(* ===== verification/Invariant.v ===== *)
(** * The invariants of the durable state

    [outbox_inv] collects what the outbox and stream tables promise: row
    constraints, the unique stream positions, and the cursor invariant that
    ties the status of every ordered event to its stream's [next_sequence].
    The lemmas reduce preservation by a statement to facts about the rows the
    statement touches. *)
From Stdlib Require Import ZArith String.
From stdpp Require Import base gmap strings list fin_maps.
From S2P Require Import Prelude GoStrings Ordering Schema.

Open Scope Z_scope.

(** A delivered event is behind the cursor, an event in flight is at the
    cursor, and every other one is at or above it. *)
Definition cursor_ok (st : outbox_status) (n next : Z) : Prop :=
  match st with
  | Delivered => n < next
  | Inflight => n = next
  | Pending | Dead => next <= n
  end.

Record outbox_inv (d : db) : Prop := {
  inv_id : forall id r, db_outbox d !! id = Some r -> ed_id (er_data r) = id;
  inv_row : forall id r, db_outbox d !! id = Some r -> event_row_ok r = true;
  inv_position : forall id1 r1 id2 r2 pos,
    db_outbox d !! id1 = Some r1 -> db_outbox d !! id2 = Some r2 ->
    stream_position (er_data r1) = Some pos -> stream_position (er_data r2) = Some pos ->
    id1 = id2;
  inv_stream : forall dest key s, db_streams d !! (dest, key) = Some s ->
    stream_row_ok s = true /\ sr_partition_id s = Partition dest key;
  inv_cursor : forall id r dest key n,
    db_outbox d !! id = Some r -> stream_position (er_data r) = Some (dest, key, n) ->
    exists s, db_streams d !! (dest, key) = Some s /\
              ed_ordering_partition (er_data r) = Some (sr_partition_id s) /\
              sr_start_sequence s <= n /\
              cursor_ok (er_status r) n (sr_next_sequence s);
}.

(** The 64 partition rows are there, well formed, and every relay is named. *)
Record partition_inv (d : db) : Prop := {
  inv_partition_ids : forall p, is_Some (db_partitions d !! p) <-> 0 <= p < 64;
  inv_partition_row : forall p pr, db_partitions d !! p = Some pr -> partition_row_ok pr = true;
  inv_relay_id : forall o rr, db_relays d !! o = Some rr -> btrim_nonempty o = true;
}.

(** Inbox rows satisfy their constraints and no two rows of one consumer have
    the same Kafka coordinates. *)
Record inbox_inv (d : db) : Prop := {
  inv_inbox_row : forall k r, db_inbox d !! k = Some r -> inbox_row_ok r = true;
  inv_inbox_source : forall c e1 e2 r1 r2 s1 s2,
    db_inbox d !! (c, e1) = Some r1 -> db_inbox d !! (c, e2) = Some r2 ->
    ir_source r1 = Some s1 -> ir_source r2 = Some s2 ->
    is_topic s1 = is_topic s2 -> is_partition s1 = is_partition s2 ->
    is_offset s1 = is_offset s2 -> e1 = e2;
}.

Record db_inv (d : db) : Prop := {
  inv_outbox : outbox_inv d;
  inv_partitions : partition_inv d;
  inv_inbox : inbox_inv d;
}.

(** * Lemmas *)

(** ** The migrated database *)

Lemma lookup_seed now p pr :
  db_partitions (migrated now) !! p = Some pr -> pr = seed_partition now /\ 0 <= p < 64.
Proof.
  intros H. apply elem_of_list_to_map_2 in H.
  apply list_elem_of_fmap in H as (q & Hq & Hin). simplify_eq.
  split; [done|]. apply elem_of_seqZ in Hin. lia.
Qed.

Lemma migrated_partitions now p : is_Some (db_partitions (migrated now) !! p) <-> 0 <= p < 64.
Proof.
  split; [intros [pr H]; by apply lookup_seed in H as [_ ?]|].
  intros Hp. exists (seed_partition now). unfold migrated. cbn [db_partitions].
  apply elem_of_list_to_map_1'.
  - intros y Hy. apply list_elem_of_fmap in Hy as (q & Hq & _). by simplify_eq.
  - apply list_elem_of_fmap. exists p. split; [done|]. apply elem_of_seqZ. lia.
Qed.

Lemma migrated_inv now : db_inv (migrated now).
Proof.
  split; split;
    try (intros *; cbn [migrated db_outbox db_streams db_relays db_inbox];
         rewrite ?lookup_empty; discriminate).
  - apply migrated_partitions.
  - intros p pr H. by apply lookup_seed in H as [-> _].
Qed.

(** ** Frames: the invariants mention only their own tables *)

Lemma outbox_inv_frame d d' :
  db_outbox d' = db_outbox d -> db_streams d' = db_streams d ->
  outbox_inv d -> outbox_inv d'.
Proof. intros H1 H2 []. split; rewrite ?H1, ?H2; done. Qed.

Lemma partition_inv_frame d d' :
  db_partitions d' = db_partitions d -> db_relays d' = db_relays d ->
  partition_inv d -> partition_inv d'.
Proof. intros H1 H2 []. split; rewrite ?H1, ?H2; done. Qed.

Lemma inbox_inv_frame d d' :
  db_inbox d' = db_inbox d -> inbox_inv d -> inbox_inv d'.
Proof. intros H []. split; rewrite ?H; done. Qed.

#[export] Hint Resolve inv_outbox inv_partitions inv_inbox : emitlane.

(** Tables other than the outbox are untouched. *)
Definition same_but_outbox (d d' : db) : Prop :=
  db_streams d' = db_streams d /\ db_partitions d' = db_partitions d /\
  db_relays d' = db_relays d /\ db_control d' = db_control d /\
  db_inbox d' = db_inbox d /\ db_audit d' = db_audit d.

#[global] Instance same_but_outbox_refl : Reflexive same_but_outbox.
Proof. intros d. repeat split. Qed.
#[global] Instance same_but_outbox_trans : Transitive same_but_outbox.
Proof.
  intros a b c (?&?&?&?&?&?) (?&?&?&?&?&?). unfold same_but_outbox.
  split_and!; congruence.
Qed.
Lemma same_but_outbox_with d t : same_but_outbox d (with_outbox d t).
Proof. repeat split. Qed.
#[export] Hint Resolve same_but_outbox_with : emitlane.

Lemma db_inv_outbox d d' :
  same_but_outbox d d' -> db_inv d -> outbox_inv d' -> db_inv d'.
Proof.
  intros (?&?&?&?&?&?) [] ?. split; [done|..];
    eauto using partition_inv_frame, inbox_inv_frame.
Qed.

Lemma guard_frame d d' now r r' :
  same_but_outbox d d' ->
  guard_ordered_event_claim d' now r r' = guard_ordered_event_claim d now r r'.
Proof.
  intros (_&Hp&Hr&_). unfold guard_ordered_event_claim, relay_capable, partition_authority.
  by rewrite Hp, Hr.
Qed.

(** The trigger interferes only with updates that lease an ordered event. *)
Lemma guard_unordered d now r r' :
  ed_ordering_key (er_data r) = None -> guard_ordered_event_claim d now r r' = true.
Proof. unfold guard_ordered_event_claim. by intros ->. Qed.

Lemma guard_not_leasing d now r r' :
  er_status r' <> Inflight -> guard_ordered_event_claim d now r r' = true.
Proof.
  intros H. unfold guard_ordered_event_claim. case_match; [done|].
  by rewrite bool_decide_false.
Qed.

Lemma guard_same_lease d now r r' :
  er_status r = Inflight -> er_lease_owner r' = er_lease_owner r ->
  guard_ordered_event_claim d now r r' = true.
Proof.
  intros H1 H2. unfold guard_ordered_event_claim. case_match; [done|].
  rewrite (bool_decide_true (er_status r = Inflight)) by done.
  rewrite (bool_decide_true (er_lease_owner r' = er_lease_owner r)) by done.
  simpl. by rewrite andb_false_r.
Qed.

(** ** One-row updates *)

Lemma update_event_some d now id cond upd d' r' :
  update_event d now id cond upd = (d', Some r') ->
  exists r, db_outbox d !! id = Some r /\ cond r = true /\ r' = upd r /\
            guard_ordered_event_claim d now r (upd r) = true /\
            d' = with_outbox d (<[id := upd r]> (db_outbox d)).
Proof.
  unfold update_event. intros H. destruct (db_outbox d !! id) as [r|]; [|done].
  destruct_match H; [|done]. bool_to_prop. simplify_eq. eauto 10.
Qed.

Lemma update_event_none d now id cond upd d' :
  update_event d now id cond upd = (d', None) ->
  d' = d /\ forall r, db_outbox d !! id = Some r ->
                cond r = false \/ guard_ordered_event_claim d now r (upd r) = false.
Proof.
  unfold update_event. intros H. destruct (db_outbox d !! id) as [r|]; [|naive_solver].
  destruct_match H; [done|]. simplify_eq. split; [done|]. intros ? [= <-].
  by apply andb_false_iff.
Qed.

Lemma update_event_same d now id cond upd d' o :
  update_event d now id cond upd = (d', o) -> same_but_outbox d d'.
Proof.
  destruct o as [r'|]; intros H.
  - apply update_event_some in H as (r & _ & _ & _ & _ & ->). auto with emitlane.
  - by apply update_event_none in H as [-> _].
Qed.

(** What a row of the table looks like after a one-row update. *)
Lemma update_event_lookup d now id cond upd d' o i r :
  update_event d now id cond upd = (d', o) -> db_outbox d' !! i = Some r ->
  db_outbox d !! i = Some r \/
  (i = id /\ o = Some r /\ exists r0, db_outbox d !! i = Some r0 /\ cond r0 = true /\ r = upd r0).
Proof.
  destruct o as [r'|]; intros H Hi.
  - apply update_event_some in H as (r0 & H0 & Hc & -> & _ & ->). simpl in Hi.
    rewrite lookup_insert in Hi. case_decide as E; simplify_eq; [|by left].
    right. naive_solver.
  - apply update_event_none in H as [-> _]. by left.
Qed.

Lemma update_event_ne d now id cond upd d' o i :
  update_event d now id cond upd = (d', o) -> i <> id -> db_outbox d' !! i = db_outbox d !! i.
Proof.
  destruct o as [r'|]; intros H Hi.
  - apply update_event_some in H as (r0 & _ & _ & _ & _ & ->). simpl.
    by rewrite lookup_insert_ne.
  - by apply update_event_none in H as [-> _].
Qed.

(** Replacing the row [r] by [r'] keeps the invariant when the immutable
    columns stay, the constraints hold and the new status fits the cursor. *)
Lemma outbox_inv_replace d id r r' :
  outbox_inv d -> db_outbox d !! id = Some r -> er_data r' = er_data r ->
  event_row_ok r' = true ->
  (forall dest key n s, stream_position (er_data r) = Some (dest, key, n) ->
     db_streams d !! (dest, key) = Some s ->
     cursor_ok (er_status r) n (sr_next_sequence s) ->
     cursor_ok (er_status r') n (sr_next_sequence s)) ->
  outbox_inv (with_outbox d (<[id := r']> (db_outbox d))).
Proof.
  intros [Hid Hrow Hpos Hst Hcur] Hr Hdata Hok Hcu. split; simpl; try done.
  - intros i x. rewrite lookup_insert. case_decide; intros; simplify_eq; [|eauto].
    rewrite Hdata. eauto.
  - intros i x. rewrite lookup_insert. case_decide; intros; simplify_eq; eauto.
  - intros i1 x1 i2 x2 pos. rewrite !lookup_insert.
    repeat case_decide; intros; simplify_eq; rewrite ?Hdata in *; eauto.
  - intros i x dest key n. rewrite lookup_insert. case_decide; intros; simplify_eq; [|eauto].
    rewrite Hdata in *. destruct (Hcur i r dest key n) as (s & ? & ? & ? & ?); [done..|].
    exists s. split_and!; eauto.
Qed.

Lemma update_event_inv d now id cond upd d' o :
  outbox_inv d -> update_event d now id cond upd = (d', o) ->
  (forall r, db_outbox d !! id = Some r -> cond r = true ->
     er_data (upd r) = er_data r /\ event_row_ok (upd r) = true /\
     (forall dest key n s, stream_position (er_data r) = Some (dest, key, n) ->
        db_streams d !! (dest, key) = Some s ->
        cursor_ok (er_status r) n (sr_next_sequence s) ->
        cursor_ok (er_status (upd r)) n (sr_next_sequence s))) ->
  outbox_inv d'.
Proof.
  intros Hinv H Hupd. destruct o as [r'|].
  - apply update_event_some in H as (r & Hr & Hc & -> & _ & ->).
    destruct (Hupd r Hr Hc) as (? & ? & ?). by apply (outbox_inv_replace _ _ r).
  - by apply update_event_none in H as [-> _].
Qed.

(** Deleting rows keeps the invariant. *)
Lemma outbox_inv_subseteq d t :
  outbox_inv d -> t ⊆ db_outbox d -> outbox_inv (with_outbox d t).
Proof.
  intros [Hid Hrow Hpos Hst Hcur] Hsub.
  assert (forall i x, t !! i = Some x -> db_outbox d !! i = Some x) as Hl
    by (intros; by eapply lookup_weaken).
  split; simpl; eauto.
Qed.

(** ** Row constraints of the new rows *)

Lemma event_row_ok_spec r :
  event_row_ok r = true <->
  event_data_ok (er_data r) = true /\ 0 <= er_attempts r /\
  outbox_lease_state_check r = true /\ outbox_delivery_state_check r = true.
Proof.
  unfold event_row_ok. rewrite !andb_true_iff, Z.leb_le. tauto.
Qed.

Lemma row_delivered_at r :
  event_row_ok r = true -> er_status r <> Delivered -> er_delivered_at r = None.
Proof.
  intros Hok Hs. apply event_row_ok_spec in Hok as (_ & _ & _ & H).
  unfold outbox_delivery_state_check in H. rewrite bool_decide_false in H by done.
  by destruct (er_delivered_at r).
Qed.

Lemma row_inflight_lease r :
  event_row_ok r = true -> er_status r = Inflight ->
  exists o u, er_lease_owner r = Some o /\ er_lease_until r = Some u.
Proof.
  intros Hok Hs. apply event_row_ok_spec in Hok as (_ & _ & H & _).
  unfold outbox_lease_state_check in H. rewrite bool_decide_true in H by done.
  destruct (er_lease_owner r), (er_lease_until r); try done. eauto.
Qed.

Lemma stream_position_unordered r :
  ed_ordering_key r = None -> stream_position r = None.
Proof. unfold stream_position. by intros ->. Qed.

(** ** Inserting an event *)

Lemma position_taken_false d e pos id r :
  position_taken d e = false -> stream_position e = Some pos ->
  db_outbox d !! id = Some r -> stream_position (er_data r) <> Some pos.
Proof.
  unfold position_taken. intros H He Hr Heq. rewrite He in H.
  assert (existsb (fun kr => bool_decide (stream_position (er_data kr.2) = Some pos))
            (map_to_list (db_outbox d)) = true) as Ht; [|congruence].
  apply existsb_exists. exists (id, r). split.
  - apply list_elem_of_In. by apply elem_of_map_to_list.
  - by apply bool_decide_eq_true.
Qed.

(** A successful insertion passed every constraint and both unique indexes. *)
Lemma insert_event_ok d r d' :
  insert_event d r = Ok d' ->
  event_text_ok (er_data r) = true /\ event_int_ok (er_data r) = true /\
  event_row_ok r = true /\ db_outbox d !! ed_id (er_data r) = None /\
  position_taken d (er_data r) = false /\
  d' = with_outbox d (<[ed_id (er_data r) := r]> (db_outbox d)).
Proof.
  unfold insert_event. intros H.
  repeat (destruct_match H; [done|]). bool_to_prop.
  destruct (db_outbox d !! ed_id (er_data r)) eqn:E; [done|]. simplify_eq. by split_and!.
Qed.

Lemma insert_event_inv d r d' :
  outbox_inv d -> insert_event d r = Ok d' ->
  (forall dest key n, stream_position (er_data r) = Some (dest, key, n) ->
     exists s, db_streams d !! (dest, key) = Some s /\
               ed_ordering_partition (er_data r) = Some (sr_partition_id s) /\
               sr_start_sequence s <= n /\ cursor_ok (er_status r) n (sr_next_sequence s)) ->
  outbox_inv d'.
Proof.
  intros [Hid Hrow Hpos Hst Hcur] H Hs.
  apply insert_event_ok in H as (_ & _ & Hok & Hn & Ht & ->).
  split; cbn [with_outbox db_outbox db_streams]; try done.
  - intros i x. rewrite lookup_insert. case_decide; naive_solver.
  - intros i x. rewrite lookup_insert. case_decide; naive_solver.
  - intros i1 x1 i2 x2 pos. rewrite !lookup_insert.
    repeat case_decide; intros; simplify_eq; eauto; exfalso;
      eapply position_taken_false; eauto.
  - intros i x dest key n. rewrite lookup_insert. case_decide; intros; simplify_eq; eauto.
Qed.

·····

**What is required:** Your answer should consist of the lines of the listing that contain "every", copied as they stand.

**Result of the task:**
    ties the status of every ordered event to its stream's [next_sequence].
    cursor, and every other one is at or above it. *)
(** The 64 partition rows are there, well formed, and every relay is named. *)
(** A successful insertion passed every constraint and both unique indexes. *)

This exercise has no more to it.